(Provided material)

(** ** Command hand-over *)

(** [cmdVelCallback]: the three stores happen between [lock.lock()] and
    [lock.unlock()]. *)
Definition cmdVelCallback {P : Type} (cmd_msg : Twist) (p : Plugin P) : Plugin P :=
  let p := call lock_lock p in
  let p := mkPlugin (parameters p) (enableMotors p) (wheelSpeed p) (prevUpdateTime p)
             (joints p)
             (x (linear cmd_msg)) (y (linear cmd_msg)) (z (angular cmd_msg))
             (alive_ p) (odomPose p) (odomVel p)
             (robotNamespace p) (topicName p) (pos_iface_ p) (host_calls p) in
  call lock_unlock p.

(** [GetPositionCmd]: reads the command and the geometry under the lock and
    assigns the four wheel targets. *)
Definition GetPositionCmd {P : Type} (p : Plugin P) : Plugin P :=
  let p := call lock_lock p in
  let rl := value (robotLength (parameters p)) in
  let rw := value (robotWidth (parameters p)) in
  let wd := value (wheelDiamP (parameters p)) in
  let l_total := rl + rw in
  let vx := x_ p in
  let vy := y_ p in
  let va := rot_ p in
  let ws := wheelSpeed p in
  let ws := upd ws FRONT_LEFT ((vx + vy - l_total * va) * 2 / wd) in
  let ws := upd ws FRONT_RIGHT ((vx - vy + l_total * va) * 2 / wd) in
  let ws := upd ws BACK_LEFT ((vx - vy - l_total * va) * 2 / wd) in
  let ws := upd ws BACK_RIGHT ((vx + vy + l_total * va) * 2 / wd) in
  let p := mkPlugin (parameters p) true ws
             (prevUpdateTime p) (joints p) (x_ p) (y_ p) (rot_ p)
             (alive_ p) (odomPose p) (odomVel p)
             (robotNamespace p) (topicName p) (pos_iface_ p) (host_calls p) in
  call lock_unlock p.

(** ** Odometry *)

(** Modelled from the spec: [NORMALIZE] is a macro of the simulation host's
    headers, which are not part of the repository; the specification says
    that it wraps an angle to the range (-pi, pi]. The angle is moved by the
    multiple of 2 pi that brings it into that range. *)
Definition NORMALIZE (a : R) : R := a + 2 * PI * IZR (up ((- a - PI) / (2 * PI))).

(** The body velocity of [UpdateChild] from four wheel velocities: the
    statements from "Distance travelled by wheel" to the assignment of [va]. *)
Definition body_velocity (rl rw wd : R) (wheel_velocity : Quad R) : Vec3 :=
  let d1 := wd / 2 * idx wheel_velocity FRONT_LEFT in
  let d2 := wd / 2 * idx wheel_velocity FRONT_RIGHT in
  let d3 := wd / 2 * idx wheel_velocity BACK_LEFT in
  let d4 := wd / 2 * idx wheel_velocity BACK_RIGHT in
  let vx := (d1 + d2 + d3 + d4) / 4 in
  let vy := (d1 - d2 - d3 + d4) / 4 in
  let va := 1 / (rl + rw) * (- d1 + d2 - d3 + d4) / 4 in
  mkVec3 vx vy va.

(** "Compute odometric pose": the three [+=] on [odomPose], in order; the
    first two read the heading before the third changes it. *)
Definition integrate_pose (odomPose0 : Vec3) (vx vy va stepTime : R) : Vec3 :=
  let o := odomPose0 in
  let o := mkVec3 (at0 o + (vx * cos (at2 o) - vy * sin (at2 o)) * stepTime) (at1 o) (at2 o) in
  let o := mkVec3 (at0 o) (at1 o + (vx * sin (at2 o) + vy * cos (at2 o)) * stepTime) (at2 o) in
  let o := mkVec3 (at0 o) (at1 o) (at2 o + va * stepTime) in
  o.

(** "Compute odometric pose" and "Compute odometric instantaneous velocity":
    the update of [odomPose] and [odomVel] from a body velocity and the time
    elapsed since the previous step. *)
Definition compute_odometry {P : Type} (vx vy va stepTime : R) (p : Plugin P) : Plugin P :=
  let p := set_odomPose (integrate_pose (odomPose p) vx vy va stepTime) p in
  set_odomVel (mkVec3 vx vy va) p.

(** [write_position_data]; [SimTime] is the simulator's clock. *)
Definition write_position_data {P : Type} (SimTime : R) (p : Plugin P) : Plugin P :=
  let d := pos_iface_ p in
  let d := mkPositionData SimTime (pose d) (velocity d) (stall d) in
  let d := mkPositionData (head_time d)
             (mkPose3 (mkVector3 (at0 (odomPose p)) (y (pos (pose d))) (z (pos (pose d))))
                      (roll (pose d)) (pitch (pose d)) (yaw (pose d)))
             (velocity d) (stall d) in
  let d := mkPositionData (head_time d)
             (mkPose3 (mkVector3 (x (pos (pose d))) (at1 (odomPose p)) (z (pos (pose d))))
                      (roll (pose d)) (pitch (pose d)) (yaw (pose d)))
             (velocity d) (stall d) in
  let d := mkPositionData (head_time d)
             (mkPose3 (pos (pose d)) (roll (pose d)) (pitch (pose d))
                      (NORMALIZE (at2 (odomPose p))))
             (velocity d) (stall d) in
  let d := mkPositionData (head_time d) (pose d)
             (mkVelocity3 (mkVector3 (at0 (odomVel p)) (at1 (odomVel p))
                                     (z (vel_pos (velocity d))))
                          (at2 (odomVel p)))
             (stall d) in
  let d := mkPositionData (head_time d) (pose d) (velocity d) 0%Z in
  set_pos_iface_data d p.

(** [publish_odometry]: everything it sends is read from [pos_iface_]. *)
Definition publish_odometry {P : Type} (p : Plugin P) : Plugin P :=
  let d := pos_iface_ p in
  let rpy := mkVec3 (roll (pose d)) (pitch (pose d)) (yaw (pose d)) in
  let p := call (sendTransform rpy (pos (pose d))) p in
  let odom_ :=
    mkOdometry (mkOdomPose (x (pos (pose d))) (y (pos (pose d))) rpy)
               (mkOdomTwist (x (vel_pos (velocity d))) (y (vel_pos (velocity d)))
                            (vel_yaw (velocity d))) in
  let modelState :=
    mkModelState (pose_pose odom_) (twist_twist odom_) "robot_description" in
  let p := call (pub_model_state_publish modelState) p in
  call (pub_publish odom_) p.

(** ** UpdateChild

    [SimTime] is the simulator's clock during the step. *)
Definition UpdateChild {J : Type} `{JointHost J} (SimTime : R) (p : Plugin J) : Plugin J :=
  let p := GetPositionCmd p in
  let rl := value (robotLength (parameters p)) in
  let rw := value (robotWidth (parameters p)) in
  let wd := value (wheelDiamP (parameters p)) in
  let stepTime := SimTime - prevUpdateTime p in
  let p := set_prevUpdateTime SimTime p in
  (* Distance travelled by wheel *)
  let p := call (Joint_GetVelocity FRONT_LEFT) p in
  let p := call (Joint_GetVelocity FRONT_RIGHT) p in
  let p := call (Joint_GetVelocity BACK_LEFT) p in
  let p := call (Joint_GetVelocity BACK_RIGHT) p in
  let v := body_velocity rl rw wd (quad_map GetVelocity (joints p)) in
  let p := compute_odometry (at0 v) (at1 v) (at2 v) stepTime p in
  let p :=
    if enableMotors p then
      let set_velocity w p :=
        call (Joint_SetVelocity w (idx (wheelSpeed p) w))
             (set_joints (upd (joints p) w (SetVelocity (idx (joints p) w) (idx (wheelSpeed p) w))) p) in
      let set_max_force w p :=
        call (Joint_SetMaxForce w (value (torqueP (parameters p))))
             (set_joints (upd (joints p) w
                            (SetMaxForce (idx (joints p) w) (value (torqueP (parameters p))))) p) in
      let p := set_velocity FRONT_LEFT p in
      let p := set_velocity FRONT_RIGHT p in
      let p := set_velocity BACK_LEFT p in
      let p := set_velocity BACK_RIGHT p in
      let p := set_max_force FRONT_LEFT p in
      let p := set_max_force FRONT_RIGHT p in
      let p := set_max_force BACK_LEFT p in
      let p := set_max_force BACK_RIGHT p in
      p
    else p in
  let p := write_position_data SimTime p in
  publish_odometry p.

(** [FiniChild]: the queue, the node and the thread are host objects. *)
Definition FiniChild {P : Type} (p : Plugin P) : Plugin P := set_alive_ false p.

(** ** The life of a loaded controller

    Between two steps the command thread may deliver messages and the physics
    engine moves the joints; a step is one call of [UpdateChild]. *)
Inductive Event (J : Type) : Type :=
| Deliver (cmd_msg : Twist)
| Physics (f : Quad J -> Quad J)
| Step (SimTime : R).
Arguments Deliver {J} cmd_msg.
Arguments Step {J} SimTime.

Definition handle {J : Type} `{JointHost J} (p : Plugin J) (e : Event J) : Plugin J :=
  match e with
  | Deliver cmd_msg => cmdVelCallback cmd_msg p
  | Physics f => set_joints (f (joints p)) p
  | Step SimTime => UpdateChild SimTime p
  end.

Definition run {J : Type} `{JointHost J} (events : list (Event J)) (p : Plugin J) : Plugin J :=
  fold_left handle events p.

(** A joint of the physics engine: the motor target and force limit are set by
    the controller, the rate is what the engine last computed. *)
Record MotorJoint : Type := mkMotorJoint
  { rate : R; motor_velocity : R; motor_fmax : R }.

#[export] Instance MotorJoint_host : JointHost MotorJoint :=
  { GetVelocity := fun j => rate j;
    SetVelocity := fun j v => mkMotorJoint (rate j) v (motor_fmax j);
    SetMaxForce := fun j f => mkMotorJoint (rate j) (motor_velocity j) f }.

(** What a configuration node and a parent model must provide for [LoadChild]
    to find every required parameter and every joint. *)
Record Setup (J : Type) : Type := mkSetup
  { frontLeftJoint : string; frontRightJoint : string;
    backLeftJoint : string; backRightJoint : string;
    length_entry : R; wheelDiameter : R; torque : R;
    topic : string;
    joint_FL : J; joint_FR : J; joint_BL : J; joint_BR : J }.

Definition parameters_present {J : Type} (node : XMLConfigNode) (s : Setup J) : Prop :=
  GetNodeValue "frontLeftJoint" (text_children node) = Some (frontLeftJoint s) /\
  GetNodeValue "frontRightJoint" (text_children node) = Some (frontRightJoint s) /\
  GetNodeValue "backLeftJoint" (text_children node) = Some (backLeftJoint s) /\
  GetNodeValue "backRightJoint" (text_children node) = Some (backRightJoint s) /\
  GetNodeValue "robotLength" (float_children node) = Some (length_entry s) /\
  GetNodeValue "wheelDiameter" (float_children node) = Some (wheelDiameter s) /\
  GetNodeValue "torque" (float_children node) = Some (torque s) /\
  GetNodeValue "topicName" (text_children node) = Some (topic s).

Definition joints_present {J : Type} (parent_ : Model J) (s : Setup J) : Prop :=
  GetJoint parent_ (frontLeftJoint s) = Some (joint_FL s) /\
  GetJoint parent_ (frontRightJoint s) = Some (joint_FR s) /\
  GetJoint parent_ (backLeftJoint s) = Some (joint_BL s) /\
  GetJoint parent_ (backRightJoint s) = Some (joint_BR s).

(** The node and the model that realise a setup. *)
Definition node_of {J : Type} (s : Setup J) : XMLConfigNode :=
  mkXMLConfigNode
    [("frontLeftJoint", frontLeftJoint s); ("frontRightJoint", frontRightJoint s);
     ("backLeftJoint", backLeftJoint s); ("backRightJoint", backRightJoint s);
     ("topicName", topic s)]%string
    [("robotLength"%string, length_entry s); ("wheelDiameter"%string, wheelDiameter s);
     ("torque"%string, torque s)].

Definition zero_position_data : PositionData :=
  mkPositionData 0 (mkPose3 (mkVector3 0 0 0) 0 0 0)
                 (mkVelocity3 (mkVector3 0 0 0) 0) 0%Z.

Definition raw_object (J : Type) : Plugin (option J) :=
  mkPlugin
    (mkParameters (new_ParamT "" ""%string false) (new_ParamT "" ""%string false)
                  (new_ParamT "" ""%string false) (new_ParamT "" ""%string false)
                  (new_ParamT "" 0 false) (new_ParamT "" 0 false)
                  (new_ParamT "" 0 false) (new_ParamT "" 0 false)
                  (new_ParamT "" ""%string false) (new_ParamT "" ""%string false))
    false (mkQuad 0 0 0 0) 0 (mkQuad None None None None)
    0 0 0 false (mkVec3 0 0 0) (mkVec3 0 0 0) ""%string ""%string
    zero_position_data [].

(** Construction at simulated time 0, [LoadChild], then [InitChild]. *)
Definition start {J : Type} (node : XMLConfigNode) (parent_ : Model J) : Result (Plugin J) :=
  let* p := MecanumDrivePlugin (Some parent_) 0 (raw_object J) in
  let* p := LoadChild node parent_ zero_position_data p in
  Ok (InitChild p).

(** A concrete robot: four motor joints turning at the given rates. *)
Definition robot (len wd : R) (rates : Quad R) : Setup MotorJoint :=
  mkSetup "fl" "fr" "bl" "br" len wd 10 "cmd_vel"
          (mkMotorJoint (idx rates FRONT_LEFT) 0 0)
          (mkMotorJoint (idx rates FRONT_RIGHT) 0 0)
          (mkMotorJoint (idx rates BACK_LEFT) 0 0)
          (mkMotorJoint (idx rates BACK_RIGHT) 0 0).

Definition model_of {J : Type} (s : Setup J) : Model J :=
  [(frontLeftJoint s, joint_FL s); (frontRightJoint s, joint_FR s);
   (backLeftJoint s, joint_BL s); (backRightJoint s, joint_BR s)].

(End Provided material)

**What the exercise asks**
Beginning of the records through the line with "Definition NORMALIZE (a": return that span exactly and stop there.

**Exercise response**
(** ** Command hand-over *)

(** [cmdVelCallback]: the three stores happen between [lock.lock()] and
    [lock.unlock()]. *)
Definition cmdVelCallback {P : Type} (cmd_msg : Twist) (p : Plugin P) : Plugin P :=
  let p := call lock_lock p in
  let p := mkPlugin (parameters p) (enableMotors p) (wheelSpeed p) (prevUpdateTime p)
             (joints p)
             (x (linear cmd_msg)) (y (linear cmd_msg)) (z (angular cmd_msg))
             (alive_ p) (odomPose p) (odomVel p)
             (robotNamespace p) (topicName p) (pos_iface_ p) (host_calls p) in
  call lock_unlock p.

(** [GetPositionCmd]: reads the command and the geometry under the lock and
    assigns the four wheel targets. *)
Definition GetPositionCmd {P : Type} (p : Plugin P) : Plugin P :=
  let p := call lock_lock p in
  let rl := value (robotLength (parameters p)) in
  let rw := value (robotWidth (parameters p)) in
  let wd := value (wheelDiamP (parameters p)) in
  let l_total := rl + rw in
  let vx := x_ p in
  let vy := y_ p in
  let va := rot_ p in
  let ws := wheelSpeed p in
  let ws := upd ws FRONT_LEFT ((vx + vy - l_total * va) * 2 / wd) in
  let ws := upd ws FRONT_RIGHT ((vx - vy + l_total * va) * 2 / wd) in
  let ws := upd ws BACK_LEFT ((vx - vy - l_total * va) * 2 / wd) in
  let ws := upd ws BACK_RIGHT ((vx + vy + l_total * va) * 2 / wd) in
  let p := mkPlugin (parameters p) true ws
             (prevUpdateTime p) (joints p) (x_ p) (y_ p) (rot_ p)
             (alive_ p) (odomPose p) (odomVel p)
             (robotNamespace p) (topicName p) (pos_iface_ p) (host_calls p) in
  call lock_unlock p.

(** ** Odometry *)

(** Modelled from the spec: [NORMALIZE] is a macro of the simulation host's
    headers, which are not part of the repository; the specification says
    that it wraps an angle to the range (-pi, pi]. The angle is moved by the
    multiple of 2 pi that brings it into that range. *)
Definition NORMALIZE (a : R) : R := a + 2 * PI * IZR (up ((- a - PI) / (2 * PI))).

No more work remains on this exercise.